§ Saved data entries

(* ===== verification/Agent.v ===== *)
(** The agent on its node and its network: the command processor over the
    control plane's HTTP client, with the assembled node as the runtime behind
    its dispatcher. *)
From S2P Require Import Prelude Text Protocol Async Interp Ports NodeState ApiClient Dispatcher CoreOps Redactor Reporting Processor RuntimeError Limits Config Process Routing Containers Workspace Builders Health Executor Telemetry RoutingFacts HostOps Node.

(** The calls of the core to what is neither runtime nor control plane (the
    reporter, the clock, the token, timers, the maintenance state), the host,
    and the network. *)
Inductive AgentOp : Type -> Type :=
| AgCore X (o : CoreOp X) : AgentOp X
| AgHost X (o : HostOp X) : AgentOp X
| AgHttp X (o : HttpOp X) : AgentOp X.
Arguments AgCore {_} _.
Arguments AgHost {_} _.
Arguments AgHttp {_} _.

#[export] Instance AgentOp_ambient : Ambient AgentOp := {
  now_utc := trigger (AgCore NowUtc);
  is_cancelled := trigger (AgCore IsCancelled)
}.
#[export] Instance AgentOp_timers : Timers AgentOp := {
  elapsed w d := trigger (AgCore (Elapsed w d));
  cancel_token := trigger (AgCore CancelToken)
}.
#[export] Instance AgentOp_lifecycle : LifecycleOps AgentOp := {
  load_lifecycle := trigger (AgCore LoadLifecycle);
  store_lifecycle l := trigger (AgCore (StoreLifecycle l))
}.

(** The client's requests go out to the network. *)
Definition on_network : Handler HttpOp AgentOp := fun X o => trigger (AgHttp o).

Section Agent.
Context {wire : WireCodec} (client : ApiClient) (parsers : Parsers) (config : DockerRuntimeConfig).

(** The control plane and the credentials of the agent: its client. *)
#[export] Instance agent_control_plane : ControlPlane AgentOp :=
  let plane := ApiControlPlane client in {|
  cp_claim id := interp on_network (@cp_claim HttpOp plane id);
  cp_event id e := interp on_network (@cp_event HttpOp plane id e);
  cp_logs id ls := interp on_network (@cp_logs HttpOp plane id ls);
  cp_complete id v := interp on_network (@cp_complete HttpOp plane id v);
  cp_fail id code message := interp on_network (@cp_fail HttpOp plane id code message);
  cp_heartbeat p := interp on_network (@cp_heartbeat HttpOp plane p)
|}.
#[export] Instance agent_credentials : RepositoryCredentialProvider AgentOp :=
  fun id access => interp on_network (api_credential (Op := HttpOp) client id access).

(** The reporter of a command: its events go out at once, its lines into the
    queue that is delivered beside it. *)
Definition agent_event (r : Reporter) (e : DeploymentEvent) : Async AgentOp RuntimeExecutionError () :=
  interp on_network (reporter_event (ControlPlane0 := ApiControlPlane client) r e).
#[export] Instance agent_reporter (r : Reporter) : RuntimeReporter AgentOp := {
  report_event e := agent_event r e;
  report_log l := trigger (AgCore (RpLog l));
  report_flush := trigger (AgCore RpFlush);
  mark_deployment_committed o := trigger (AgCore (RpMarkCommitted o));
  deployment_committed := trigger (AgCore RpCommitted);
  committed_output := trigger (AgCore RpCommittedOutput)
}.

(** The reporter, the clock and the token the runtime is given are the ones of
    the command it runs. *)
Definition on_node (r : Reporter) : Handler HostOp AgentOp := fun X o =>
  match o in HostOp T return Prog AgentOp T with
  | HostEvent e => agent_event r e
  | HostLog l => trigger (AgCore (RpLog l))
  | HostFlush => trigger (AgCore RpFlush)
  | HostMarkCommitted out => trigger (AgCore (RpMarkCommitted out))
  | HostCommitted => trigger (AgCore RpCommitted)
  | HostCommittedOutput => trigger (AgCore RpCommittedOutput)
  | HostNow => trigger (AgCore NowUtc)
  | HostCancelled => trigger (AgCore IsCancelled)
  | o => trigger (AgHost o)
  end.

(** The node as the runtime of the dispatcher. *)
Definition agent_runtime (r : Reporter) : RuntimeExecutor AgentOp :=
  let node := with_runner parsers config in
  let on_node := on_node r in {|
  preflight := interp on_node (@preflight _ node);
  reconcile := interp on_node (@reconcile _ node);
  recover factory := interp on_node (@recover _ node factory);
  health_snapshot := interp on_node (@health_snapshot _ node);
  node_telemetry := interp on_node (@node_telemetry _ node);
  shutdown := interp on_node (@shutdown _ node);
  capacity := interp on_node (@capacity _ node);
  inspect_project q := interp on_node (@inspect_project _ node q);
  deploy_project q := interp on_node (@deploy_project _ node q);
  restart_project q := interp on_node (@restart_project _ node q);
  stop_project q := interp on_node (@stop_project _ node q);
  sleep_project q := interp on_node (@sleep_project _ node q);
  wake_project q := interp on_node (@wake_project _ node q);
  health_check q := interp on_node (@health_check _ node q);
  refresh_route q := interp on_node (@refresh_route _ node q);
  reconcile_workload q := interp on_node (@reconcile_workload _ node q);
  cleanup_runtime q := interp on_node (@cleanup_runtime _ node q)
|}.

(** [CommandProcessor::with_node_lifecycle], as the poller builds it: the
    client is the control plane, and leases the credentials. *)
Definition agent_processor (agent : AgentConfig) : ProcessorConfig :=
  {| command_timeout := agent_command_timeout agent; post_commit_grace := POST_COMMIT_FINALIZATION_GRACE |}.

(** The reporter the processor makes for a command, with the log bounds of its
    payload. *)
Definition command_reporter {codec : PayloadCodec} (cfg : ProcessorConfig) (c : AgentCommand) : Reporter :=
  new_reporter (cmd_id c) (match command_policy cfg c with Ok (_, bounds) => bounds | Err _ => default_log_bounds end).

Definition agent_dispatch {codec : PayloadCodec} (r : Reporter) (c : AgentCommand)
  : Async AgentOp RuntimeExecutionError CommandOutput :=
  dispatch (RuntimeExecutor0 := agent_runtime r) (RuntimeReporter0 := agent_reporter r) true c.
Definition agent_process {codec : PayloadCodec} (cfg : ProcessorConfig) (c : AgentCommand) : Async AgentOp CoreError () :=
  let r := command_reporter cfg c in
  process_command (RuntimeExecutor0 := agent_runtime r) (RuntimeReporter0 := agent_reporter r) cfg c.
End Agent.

§ Work to complete
Using the data above, print exactly the lines from the line that contains "e => agent_event r e" through the line that contains "Definition agent_runtime (r", with both included.

§ Exercise response
  | HostEvent e => agent_event r e
  | HostLog l => trigger (AgCore (RpLog l))
  | HostFlush => trigger (AgCore RpFlush)
  | HostMarkCommitted out => trigger (AgCore (RpMarkCommitted out))
  | HostCommitted => trigger (AgCore RpCommitted)
  | HostCommittedOutput => trigger (AgCore RpCommittedOutput)
  | HostNow => trigger (AgCore NowUtc)
  | HostCancelled => trigger (AgCore IsCancelled)
  | o => trigger (AgHost o)
  end.

(** The node as the runtime of the dispatcher. *)
Definition agent_runtime (r : Reporter) : RuntimeExecutor AgentOp :=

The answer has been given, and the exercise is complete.